Trabalho em uma Creche no qual tem um menino de mais ou menos 2 anos, encontra-se no Grupo II, e sempre que temos peça de teatro na Creche, com alguns personagens caracterizados, mostra-se com muito medo, chegando a tremer. A professora diz que ele tem que enfrentar este medo deixando-o berrando, por sinal fala para ele parar de chorar senão não ganhará colo...
Gostaria de saber qual procedimento correto perante um caso destes.
Meu email lucianamda@hotmail.com
Muito obrigada
Luciana

Anónimo disse...

Parabéns. Acho de extrema importância a existência de "lugares" onde possamos esclarecer as nossas dúvidas, ansiedades... medos.
Tenho uma filha de 8 anos, que ultimamente, começou a ter muitos medos. Quando se encontra em casa chama com alguma frequência por mim, para sabe onde estou, se estou noutro piso da casa, vem para perto de mim, abandonando o que estava a fazer, na escola, mostra-se muito ansiosa quando chega á hora da saída com receio que não a vá buscar e ultimamente tem revelado comportamento idêntico em festas de aniversário.
Gostaria, se possivel, de ouvir várias opiniões sobre como lidar com esta problemática.

Anónimo disse...

Estou-lhe grata pelo artigo, como devem estar todos os pais que leram as suas palavras. Mas se pudesse dar-me mais alguma ajuda eu preciso muito dela.
A minha filha faz 8 anos daqui a um mês e desde sempre lhe avaliarm um ano de avanço na parte cognitiva e imaturidade para a idade na parte emocional. Neste momento ela apresenta alguns medos que me preocupam. Ela tem pesadelos e durante o dia ela tem medo de andar pela casa, de se deslocar dentro da própria casa. Á noite ela fica na cama sem medo e adormece bem sem luz de presença, mas de dia ou de noite não se desloca na casa nem para ir ao wc sem me chamar, e está sempre a chamar-me o que é muito desgastante. Agradeço sua atenção. Emilia de T.Novas.

Anónimo disse...

Em primeiro lugar, parabéns pela dedicação e tempo que entrega ao esclarecimento das massas.

Não podia, porém, deixar de o avisar que está a ser vítima de plágio. Na procura de informação acerca de medos fui encaminhada para alguns sites. Entre eles, este ( http://educacaodeinfancia.com/o-medo-na-crianca/ )em que o texto da autora Raquel Martins é cópia literal do seu.

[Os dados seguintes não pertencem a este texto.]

(* ===== verification/CoreAgents.v ===== *)
(** The four generic agents: planner, validator, reflector and executor. *)

From stdpp Require Import base strings list gmap pretty.
From Stdlib Require Import ZArith Lia Ascii.
From S2P Require Import Prelude Exceptions Values Text Enums Definitions Instance Events Tables.
From S2P Require Import Outbox Ports SideEffects Cost LlmClient Runners Agents.

Import SideEffects Cost Llm LlmHelpers.

(** [d.get(key)] of the inputs, [or] and the default of a missing key. *)
Abbreviation input ctx key := (sc_inputs ctx !! key).
Abbreviation input_or ctx key d := (default d (sc_inputs ctx !! key)).

Definition step_result (output : list (string * json)) : StepResult :=
  {| sr_output := list_to_map output; sr_model_used := None |}.

(** ** Planner ([agents/planner_agent.py]) *)
Module Planner.
Section planner.
Context {Ps : PyStr} {Oj : Orjson}.

Definition _SYSTEM : string :=
  "You are a planning agent. You break a goal into a concrete, ordered plan of " +:+
  "steps a downstream executor can follow. Be specific and avoid vague steps.".

Record state := {
  goal : json;
  constraints : json;
  analysis : option string;
  draft_plan : option json;
  critique : option string;
  plan : option json;
}.

Definition init (ctx : StepContext) : res state := Ok {|
  goal := or_else (or_else (JStr "") (input ctx "instruction")) (input ctx "goal");
  constraints := input_or ctx "constraints" (JArr []);
  analysis := None; draft_plan := None; critique := None; plan := None |}.

(** [state["k"]] *)
Definition get {A} (key : string) (o : option A) : res A :=
  match o with Some a => Ok a | None => Err (KeyError key) end.

Definition _analyze (s : state) : agent state :=
  text ← ask_text _SYSTEM
    ("Goal: " +:+ str_of (goal s) +:+ nl +:+ "Constraints: " +:+ str_of (constraints s) +:+ nl +:+ nl
     +:+ "List the key sub-problems and any unknowns. 3-6 bullet points.")
    CostTier.CHEAP 2048 "planning_analyze";
  mret {| goal := goal s; constraints := constraints s; analysis := Some text;
          draft_plan := draft_plan s; critique := critique s; plan := plan s |}.

Definition _draft (s : state) : agent state :=
  a ← of_res (get "analysis" (analysis s));
  v ← ask_json _SYSTEM
    ("Goal: " +:+ str_of (goal s) +:+ nl +:+ "Analysis:" +:+ nl +:+ a +:+ nl +:+ nl
     +:+ "Produce a JSON array of steps: "
     +:+ quoted "[{`step`: str, `rationale`: str, `depends_on`: [int]}] "
     +:+ "(depends_on is 0-based indices into this array).")
    CostTier.STANDARD 2048 "planning_draft";
  mret {| goal := goal s; constraints := constraints s; analysis := analysis s;
          draft_plan := Some v; critique := critique s; plan := plan s |}.

Definition _critique (s : state) : agent state :=
  d ← of_res (get "draft_plan" (draft_plan s));
  text ← ask_text _SYSTEM
    ("Goal: " +:+ str_of (goal s) +:+ nl +:+ "Draft plan: " +:+ str_of d +:+ nl +:+ nl
     +:+ "What is missing, risky, or out of order? Be concise.")
    CostTier.CHEAP 2048 "planning_critique";
  mret {| goal := goal s; constraints := constraints s; analysis := analysis s;
          draft_plan := draft_plan s; critique := Some text; plan := plan s |}.

Definition _finalize (s : state) : agent state :=
  d ← of_res (get "draft_plan" (draft_plan s));
  c ← of_res (get "critique" (critique s));
  v ← ask_json _SYSTEM
    ("Goal: " +:+ str_of (goal s) +:+ nl +:+ "Draft: " +:+ str_of d +:+ nl
     +:+ "Critique: " +:+ c +:+ nl +:+ nl
     +:+ "Return the improved plan in the same JSON array shape.")
    CostTier.STANDARD 2048 "planning_finalize";
  mret {| goal := goal s; constraints := constraints s; analysis := analysis s;
          draft_plan := draft_plan s; critique := critique s; plan := Some v |}.

Definition graph : Graph state := {|
  g_nodes := [("analyze", _analyze); ("draft", _draft); ("critique", _critique);
              ("finalize", _finalize)];
  g_entry := "analyze";
  g_edges := [("analyze", To "draft"); ("draft", To "critique"); ("critique", To "finalize");
              ("finalize", END)];
  g_conditional := [] |}.

Definition result (s : state) : res StepResult := Ok (step_result
  [("plan", default (default (JArr []) (draft_plan s)) (plan s));
   ("analysis", JStr (default "" (analysis s)));
   ("critique", JStr (default "" (critique s)))]).

Definition PlannerAgent : BaseAgent state :=
  {| build := fun _ => graph; initial_state := init; to_result := result |}.
End planner.
End Planner.

(** ** Validator ([agents/validator_agent.py]) *)
Module Validator.
Section validator.
Context {Ps : PyStr} {Oj : Orjson}.

Definition _SYSTEM : string :=
  "You are a validation agent. You judge whether an output meets its " +:+
  "requirements. Be strict and specific about what is wrong.".

Record state := {
  output : json;
  criteria : json;
  schema_hint : json;
  structure : option json;
  content : option json;
  verdict : option (bool * list json * float);
}.

Definition init (ctx : StepContext) : res state := Ok {|
  output := input_or ctx "output" (JObj (sc_inputs ctx));
  criteria := input_or ctx "criteria" (JStr "");
  schema_hint := input_or ctx "schema_hint" (JStr "");
  structure := None; content := None; verdict := None |}.

Definition _check_structure (s : state) : agent state :=
  v ← ask_json _SYSTEM
    ("Output: " +:+ str_of (output s) +:+ nl
     +:+ "Expected shape: " +:+ str_of (or_else (JStr "any") (Some (schema_hint s))) +:+ nl +:+ nl
     +:+ quoted "Return {`structure_ok`: bool, `structure_issues`: [str]}.")
    CostTier.CHEAP 2048 "validate_structure";
  mret {| output := output s; criteria := criteria s; schema_hint := schema_hint s;
          structure := Some v; content := content s; verdict := verdict s |}.

Definition _check_content (s : state) : agent state :=
  v ← ask_json _SYSTEM
    ("Output: " +:+ str_of (output s) +:+ nl
     +:+ "Criteria: " +:+ str_of (or_else (JStr "be correct and complete") (Some (criteria s)))
     +:+ nl +:+ nl +:+ quoted "Return {`content_ok`: bool, `content_issues`: [str]}.")
    CostTier.STANDARD 2048 "validate_content";
  mret {| output := output s; criteria := criteria s; schema_hint := schema_hint s;
          structure := structure s; content := Some v; verdict := verdict s |}.

(** The verdict on the two replies. *)
Definition verdict_of (structure content : option json) : res (bool * list json * float) :=
  let structure := or_else (JObj ∅) structure in
  let content := or_else (JObj ∅) content in
  si ← py_get structure "structure_issues" (JArr []);
  si ← spread si;
  ci ← py_get content "content_issues" (JArr []);
  ci ← spread ci;
  so ← py_get structure "structure_ok" (JBool true);
  co ← py_get content "content_ok" (JBool true);
  let issues := si ++ ci in
  let valid := truthy so && truthy co in
  Ok (valid, issues,
      if valid then fone
      else fmax fzero (fsub fone (fmul (fratio 1 4) (float_of_Z (Z.of_nat (length issues)))))).

Definition _verdict (s : state) : agent state :=
  v ← of_res (verdict_of (structure s) (content s));
  mret {| output := output s; criteria := criteria s; schema_hint := schema_hint s;
          structure := structure s; content := content s; verdict := Some v |}.

Definition graph : Graph state := {|
  g_nodes := [("check_structure", _check_structure); ("check_content", _check_content);
              ("verdict", _verdict)];
  g_entry := "check_structure";
  g_edges := [("check_structure", To "check_content"); ("check_content", To "verdict");
              ("verdict", END)];
  g_conditional := [] |}.

Definition result (s : state) : res StepResult :=
  let '(valid, issues, score) := default (false, [], fzero) (verdict s) in
  Ok (step_result [("valid", JBool valid); ("issues", JArr issues); ("score", JFloat score)]).

Definition ValidatorAgent : BaseAgent state :=
  {| build := fun _ => graph; initial_state := init; to_result := result |}.
End validator.
End Validator.

(** ** Reflector ([agents/reflector_agent.py]) *)
Module Reflector.
Section reflector.
Context {Ps : PyStr} {Oj : Orjson}.

Definition _SYSTEM : string :=
  "You are a self-correction agent. Given an output and the problems found in " +:+
  "it, you produce a corrected version that resolves every problem.".

Record state := {
  output : json;
  issues : json;
  task : json;
  diagnosis : option string;
  revised : option json;
}.

Definition init (ctx : StepContext) : res state := Ok {|
  output := input_or ctx "output" (JObj (sc_inputs ctx));
  issues := input_or ctx "issues" (JArr []);
  task := input_or ctx "task" (input_or ctx "instruction" (JStr ""));
  diagnosis := None; revised := None |}.

Definition _diagnose (s : state) : agent state :=
  text ← ask_text _SYSTEM
    ("Task: " +:+ str_of (task s) +:+ nl +:+ "Output: " +:+ str_of (output s) +:+ nl
     +:+ "Problems found: " +:+ str_of (issues s) +:+ nl +:+ nl
     +:+ "For each problem, state the root cause and the fix. Be concise.")
    CostTier.CHEAP 2048 "reflect_diagnose";
  mret {| output := output s; issues := issues s; task := task s; diagnosis := Some text;
          revised := revised s |}.

Definition _revise (s : state) : agent state :=
  d ← of_res (Planner.get "diagnosis" (diagnosis s));
  v ← ask_json _SYSTEM
    ("Task: " +:+ str_of (task s) +:+ nl +:+ "Original output: " +:+ str_of (output s) +:+ nl
     +:+ "Diagnosis: " +:+ d +:+ nl +:+ nl
     +:+ quoted "Return {`corrected_output`: <the fixed output>, `changes`: [str]}.")
    CostTier.STANDARD 2048 "reflect_revise";
  mret {| output := output s; issues := issues s; task := task s; diagnosis := diagnosis s;
          revised := Some v |}.

Definition graph : Graph state := {|
  g_nodes := [("diagnose", _diagnose); ("revise", _revise)];
  g_entry := "diagnose";
  g_edges := [("diagnose", To "revise"); ("revise", END)];
  g_conditional := [] |}.

Definition result (s : state) : res StepResult :=
  let revised := or_else (JObj ∅) (revised s) in
  corrected ← py_get revised "corrected_output" (output s);
  changes ← py_get revised "changes" (JArr []);
  Ok (step_result [("corrected_output", corrected); ("changes", changes);
                   ("diagnosis", JStr (default "" (diagnosis s)))]).

Definition ReflectorAgent : BaseAgent state :=
  {| build := fun _ => graph; initial_state := init; to_result := result |}.
End reflector.
End Reflector.

(** ** Executor ([agents/executor_agent.py]) *)
Module Executor.

Definition _MAX_TOOL_CALLS : Z := 5.

Section executor.
Context {Ps : PyStr} {Oj : Orjson} (tools : ToolRegistry).

Definition _SYSTEM : string :=
  "You are an execution agent. You carry out one instruction precisely. " +:+
  "Use a tool only when it is genuinely needed; otherwise answer directly.".

Record state := {
  instruction : json;
  tool_results : list json;
  iterations : Z;
  decision : option json;
  final : option json;
}.

Definition init (ctx : StepContext) : res state := Ok {|
  instruction := or_else (or_else (JStr (str_of (JObj (sc_inputs ctx)))) (input ctx "goal"))
                   (input ctx "instruction");
  tool_results := []; iterations := 0; decision := None; final := None |}.

Definition _decide (s : state) : agent state :=
  v ← ask_json _SYSTEM
    ("Instruction: " +:+ str_of (instruction s) +:+ nl
     +:+ "Tools:" +:+ nl +:+ describe tools +:+ nl
     +:+ "Tool results so far: " +:+ str_of (JArr (tool_results s)) +:+ nl +:+ nl
     +:+ quoted "Return {`action`: `tool`|`final`, `tool`: str|null, "
     +:+ quoted "`args`: object|null, `answer`: str|null}.")
    CostTier.STANDARD 2048 "execute_decide";
  mret {| instruction := instruction s; tool_results := tool_results s;
          iterations := iterations s + 1; decision := Some v; final := final s |}.

Definition is_known_tool (v : json) : bool :=
  match v with JStr name => has_tool tools name | _ => false end.

Definition _route (s : state) : res string :=
  let decision := or_else (JObj ∅) (decision s) in
  tool ← py_get decision "tool" JNull;
  action ← py_get decision "action" JNull;
  let wants_tool := is_str "tool" action && is_known_tool tool
                    && (iterations s <? _MAX_TOOL_CALLS)%Z in
  Ok (if wants_tool then "act" else "respond").

Definition _act (ctx : StepContext) (s : state) : agent state :=
  d ← of_res (Planner.get "decision" (decision s));
  name ← of_res (subscript d "tool");
  tool ← of_res (match name with
                 | JStr n => get_tool tools n
                 | _ => Err (Exn ConfigurationError ("no tool named " +:+ str_of name))
                 end);
  args ← of_res (py_get d "args" JNull);
  r ← tool_call tool ctx (or_else (JObj ∅) (Some args));
  mret {| instruction := instruction s;
          tool_results := tool_results s ++
            [JObj (list_to_map [("tool", JStr (tool_name tool)); ("args", args); ("result", r)])];
          iterations := iterations s; decision := decision s; final := final s |}.

Definition _respond (s : state) : agent state :=
  let set v := {| instruction := instruction s; tool_results := tool_results s;
                  iterations := iterations s; decision := decision s; final := Some v |} in
  let d := or_else (JObj ∅) (decision s) in
  action ← of_res (py_get d "action" JNull);
  answer ← of_res (py_get d "answer" JNull);
  if is_str "final" action && truthy answer then mret (set answer)
  else
    text ← ask_text _SYSTEM
      ("Instruction: " +:+ str_of (instruction s) +:+ nl
       +:+ "Tool results: " +:+ str_of (JArr (tool_results s)) +:+ nl +:+ nl
       +:+ "Give the final answer.")
      CostTier.STANDARD 2048 "execute_respond";
    mret (set (JStr text)).

Definition graph (ctx : StepContext) : Graph state := {|
  g_nodes := [("decide", _decide); ("act", _act ctx); ("respond", _respond)];
  g_entry := "decide";
  g_edges := [("act", To "decide"); ("respond", END)];
  g_conditional := [("decide", (_route, [("act", To "act"); ("respond", To "respond")]))] |}.

Definition result (s : state) : res StepResult := Ok (step_result
  [("result", default (JStr "") (final s)); ("tool_calls", JArr (tool_results s))]).

Definition ExecutorAgent : BaseAgent state :=
  {| build := graph; initial_state := init; to_result := result |}.
End executor.
End Executor.

(** ** What an agent may spend *)
Section accounting.
Context {Ps : PyStr} {Oj : Orjson} {Lg : LangGraph}.

Abbreviation anything := (fun _ => True).

Lemma fair_planner_get {A} key (o : option A) : fair (Planner.get key o).
Proof. by destruct o. Qed.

Pode não se importar com o assunto, mas achei meu dever reporta-lo.

Cumprimentos

Anónimo disse...

OLA;MEU FILHTEM 5 ANOS E TEM MEDO DO ESCURO,LADROES,MONSTRO EPANICO DE BEBADO ATE PARA IR NO BANHEIRO TEM TER ALGUEM COM ELE,NAO FICA SOZINHO NEM DENTRO DE CASA,FICA SENPRE AO MEU LADO E ACABA QUE NAO BRINCA COM NADA,E COMO MINHA SOMBRA.AS VEZES FICO IRRITADA PORQUE ELE NAO BRINCA SOZINHO;O QUE FAZER UM ABRAÇO.

jovem na sela disse...

parabens pela materia .muito esclarecedora vai me ajudar muito com minhas filhas ..obrigado msmo !!!